**Goal of the exercise**
The records should be restated exactly from their first line through the line with "[mobile/src/app/(app)/conversation/[kind]/[id].tsx]: the state" in it.

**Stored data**
(* ===== verification/ConversationScreen.v ===== *)
(** * The conversation screen (mobile)

    [mobile/src/app/(app)/conversation/[kind]/[id].tsx]: the state of the screen and its
    handlers, over the pieces it is made of: the messages ([MessageState]), the stored
    drafts and failed messages ([Storage], [MessageJson]), the draft that is saved while the
    user types ([Autosave]), mentions and attachments ([Mentions], [Upload]).

    A handler runs up to its next [await]; what it waits for is kept in [loads] and [sends]
    and goes on with an event of its own, so that events interleave freely. A call to the
    store takes effect when it is made. State updates are functions of the state, as React
    runs them; an updater that throws does so while rendering, where no [catch] of the
    handler is ([crashed]). What happens to a request after the screen has gone is React's
    to decide and is not modelled: [leave] is the last event.

    [posted] and [delivered] record the requests of the screen and the answers to them. *)

From S2P Require Import Prelude.
From S2P Require Import Keyed.
From S2P Require Import Json.
From S2P Require Import MessageState.
From S2P Require Import Upload.
From S2P Require Import Mentions.
From S2P Require Import Storage.
From S2P Require Import MessageJson.
From S2P Require Import Autosave.
Import Mobile.
Import Upload.Recording.

Abbreviation PendingAttachment := Upload.Attachment.PendingAttachment.
Abbreviation local_id := Upload.Attachment.local_id.

(** ** State *)

Record Meta := {
  oldest_message_id : option Z; newest_message_id : option Z; has_older : bool; has_newer : bool;
}.

(** What the screen reads of a channel or a direct conversation. *)
Record Summary := { workspace_id : Z; title : str; muted : bool }.

(** The answer of [api.channel] and [api.directConversation]. *)
Record Window := {
  w_summary : Summary; w_messages : list Message; w_pinned : list Message; w_meta : Meta;
}.

Record Data := {
  messages : list Message; pinnedMessages : list Message; meta : Meta;
  mentionUsers : list MentionableUser; summary : option Summary;
}.
Lemma session_step_knows auth u b e st :
  signedIn auth = true → demo auth = false → u ≠ 0 →
  match e with
  | Answers (inl x) => user_id x = u
  | Answers (inr _) => True
  | Writes s _ => ∀ k, cacheKey auth = Some k → s !! k = store st !! k
  end →
  knows auth u b st → knows auth u (b || accepts e) (session_step auth st e).
Proof.
  intros H1 H2 Hu He [K1 K2 K3 K4 K5]. destruct e as [a|s d]; cbn [session_step accepts].
  - destruct (refresh_user auth a st u H1 H2) as (U & C & R & L & A); [by destruct a|done|].
    set (st' := refresh auth a st) in *. split; cbn; try done.
    + intros v. destruct (user st') as [x|] eqn:E; [|done]. intros [= <-]. by apply U.
    + intros v V. apply or_id_cases in V as [V|V]; [|rewrite L in V; by apply K3].
      destruct (user st') as [x|] eqn:E; [|done]. injection V as <-. by apply U.
    + intros B. destruct (user st') as [x|] eqn:E; cbn.
      * unfold or_id. rewrite (U x eq_refl), truthy_id_nonzero by done. done.
      * rewrite L. apply K5. destruct a; [by rewrite A in E|]. by rewrite orb_false_r in B.
  - split; cbn; try done; [|by rewrite orb_false_r]. destruct (cacheKey auth) as [k|] eqn:K; [|done]. cbn.
    by rewrite (He k eq_refl).
Qed.

Lemma session_run_knows auth u es b st :
  signedIn auth = true → demo auth = false → u ≠ 0 → of_user auth u es st → knows auth u b st →
  knows auth u (b || existsb accepts es) (fold_left (session_step auth) es st).
Proof.
  intros H1 H2 Hu. revert b st. induction es as [|e es IH]; intros b st; cbn [of_user fold_left existsb]; [by rewrite orb_false_r|].
  intros [He H] K. rewrite orb_assoc. apply IH; [done|]. by apply session_step_knows.
Qed.

Lemma knows_signed_out auth u st : u ≠ 0 → knows auth u true st → signed_out_user auth st = Some u.
Proof.
  intros Hu [K1 K2 K3 K4 K5]. unfold signed_out_user. rewrite (K5 eq_refl). unfold or_id.
  destruct (user st) as [x|]; cbn [fmap option_fmap option_map].
  - rewrite (K1 x eq_refl), !truthy_id_nonzero by done. done.
  - change (truthy_id None) with (@None Z). cbv iota. by rewrite truthy_id_nonzero.
Qed.

Lemma knows_denied auth u st : u ≠ 0 → knows auth u true st → denied_user auth st = Some u.
Proof.
  intros Hu [K1 K2 K3 K4 K5]. unfold denied_user. rewrite (K5 eq_refl).
  assert (R : or_id (userIdRef st) (Some u) = Some u).
  { unfold or_id. destruct (userIdRef st) as [v|]; [|done]. rewrite (K2 v eq_refl). by rewrite truthy_id_nonzero. }
  rewrite R. destruct (cached_id _) as [v|]; cbn [or_id]; unfold or_id; [rewrite (K4 v eq_refl), truthy_id_nonzero by done|cbn [truthy_id]];
    by apply truthy_id_nonzero.
Qed.

(** C9: leaving a session leaves nothing of the user on the device. The app is started with no
    profile cached for the subject, or one of the user [u]; while [u] is signed in the server
    answers refreshes with [u], fails or denies in any order, and the app writes to its stores.
    Once the server has answered with [u], signing out then erases every draft, failed message,
    cached list and learning cache of [u], the cached profile of the subject and the push token,
    and changes nothing that belongs to another user or another subject; a refresh that is denied
    access does the same, and takes the user off the screen. *)
Theorem leaving_erases_user (auth : Auth) (st0 : State) (u : Z) (es : list SessionEvent) :
  signedIn auth = true → demo auth = false → u ≠ 0 →
  app_started auth u st0 → of_user auth u es st0 → existsb accepts es = true →
  let st := fold_left (session_step auth) es st0 in
  erased auth u st (signOut auth st).2
  ∧ (∀ e m, isSessionAccessDenied e = true →
       erased auth u st (refresh auth (inr (e, m)) st) ∧ user (refresh auth (inr (e, m)) st) = None).
Proof.
  intros H1 H2 Hu (U & R & L & C) O A st.
  assert (K : knows auth u true st).
  { rewrite <- A. apply (session_run_knows auth u es false st0 H1 H2 Hu O). split; try done; intros; congruence. }
  split.
  - unfold signOut. rewrite (knows_signed_out auth u st Hu K). exact (erase_user_erased auth u st).
  - intros e m D. unfold refresh. rewrite H1, H2, D, (knows_denied auth u st Hu K). cbn [negb].
    split; [exact (erase_user_erased auth u st)|done].
Qed.

(** A user who was signed in stays signed in when the server cannot be reached. *)
Lemma offline_keeps_user auth st x e m k :
  signedIn auth = true → demo auth = false → cacheKey auth = Some k →
  canUseCachedSession e = true →
  user (refresh auth (inr (e, m)) (refresh auth (inl x) st)) = Some x.
Proof.
  intros H1 H2 H3 H4.
  assert (D : isSessionAccessDenied e = false).
  { destruct (isSessionAccessDenied e) eqn:D; [|done]. by rewrite denied_not_cached in H4. }
  unfold refresh. rewrite H1, H2, H3. simpl negb. cbv iota. rewrite D. cbn [mbind option_bind].
  change (store (with_store ?s ?st)) with s. rewrite lookup_insert_eq.
  destruct (print_head (to_json x)) as (c & r & E & _).
  assert (T : truthy (stringify x) = true) by (unfold stringify; by rewrite E).
  rewrite T, H4. simpl andb. cbv iota. by rewrite parse_stringify.
Qed.

End Session.

(** *** An example *)

#[export] Instance Z_codec : JsonCodec Z.
Proof.
  refine {| to_json := JNum; of_json := λ j, match j with JNum n => Some n | _ => None end |}. done.
Defined.

Definition sample_auth : Auth := {| signedIn := true; demo := false; subject := Some (js "sub") |}.

Definition sample_start : State (SessionUser := Z) := {|
  user := None; loading := true; error := None; accessDenied := false; userIdRef := None;
  lastUserIdRef := None; store := saveConversationDraft 70 channel 1 (js "yo") ∅; db := ∅ |}.

Definition sample_session : list SessionEvent :=
  [Answers (inl 7);
   Writes (saveConversationDraft 7 channel 1 (js "hi")
             (store (session_step (λ x : Z, x) 1 sample_auth sample_start (Answers (inl 7))))) (persistClient 7 JNull ∅)].

Definition sample_state : State (SessionUser := Z) :=
  fold_left (session_step (λ x : Z, x) 1 sample_auth) sample_session sample_start.

Lemma leaving_erases_user_witness :
  erased sample_auth 7 sample_state (signOut (λ x : Z, x) sample_auth sample_state).2
  ∧ store sample_state !! conversationDraftKey 7 channel 1 = Some (js "hi")
  ∧ (signOut (λ x : Z, x) sample_auth sample_state).2.(store) !! conversationDraftKey 70 channel 1
    = Some (js "yo").
Proof.
  split; [|vm_compute; by split].
  apply (leaving_erases_user (λ x : Z, x) 1 sample_auth sample_start 7 sample_session).
  - done.
  - done.
  - done.
  - by split_and!.
  - cbn [of_user sample_session]. split; [done|]. split; [|done]. intros k K. vm_compute in K. injection K as <-. vm_compute. done.
  - done.
Defined.

End Account.

Module Workspaces.

Record WorkspaceSummary := { id : Z; name : str }.

(** Conversations, as far as the cards read them. *)
Record Summary := { workspace_id : option Z; unread_count : Z }.

Record WorkspaceCard := {
  workspace : WorkspaceSummary; channelCount : nat; directMessageCount : nat; unreadCount : Z }.

Definition resolveActiveWorkspaceId (workspaces : list WorkspaceSummary) (preferredId : option Z)
    : option Z :=
  match preferredId with
  | Some p => if negb (p =? 0) && existsb (λ w, id w =? p) workspaces then Some p
              else id <$> head workspaces
  | None => id <$> head workspaces
  end.

Definition in_workspace (w : WorkspaceSummary) (s : Summary) : bool :=
  match workspace_id s with Some i => i =? id w | None => false end.

Definition buildWorkspaceCards (workspaces : list WorkspaceSummary)
    (channels dms : list Summary) : list WorkspaceCard :=
  map (λ w,
    let cs := List.filter (in_workspace w) channels in
    let ds := List.filter (in_workspace w) dms in
    {| workspace := w; channelCount := length cs; directMessageCount := length ds;
       unreadCount := fold_left (λ sum s, sum + unread_count s) (cs ++ ds) 0 |}) workspaces.

(** [Number(text) || null] for the decimal identifiers that are stored. *)
Definition stored_id (text : option str) : option Z :=
  match text with
  | Some t => match parse t with
              | Some (JNum n) => if n =? 0 then None else Some n
              | _ => None end
  | None => None
  end.

Section Provider.
Context `{!JsonCodec (list WorkspaceSummary)}.

Record State := {
  workspaces : list WorkspaceSummary;
  activeWorkspaceId : option Z;
  error : option str;
  store : Store;
}.

Definition chosen (l : list WorkspaceSummary) (a : option Z) (e : option str) (s : Store) : State :=
  {| workspaces := l; activeWorkspaceId := a; error := e; store := s |}.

**Answer section**
(* ===== verification/ConversationScreen.v ===== *)
(** * The conversation screen (mobile)

    [mobile/src/app/(app)/conversation/[kind]/[id].tsx]: the state of the screen and its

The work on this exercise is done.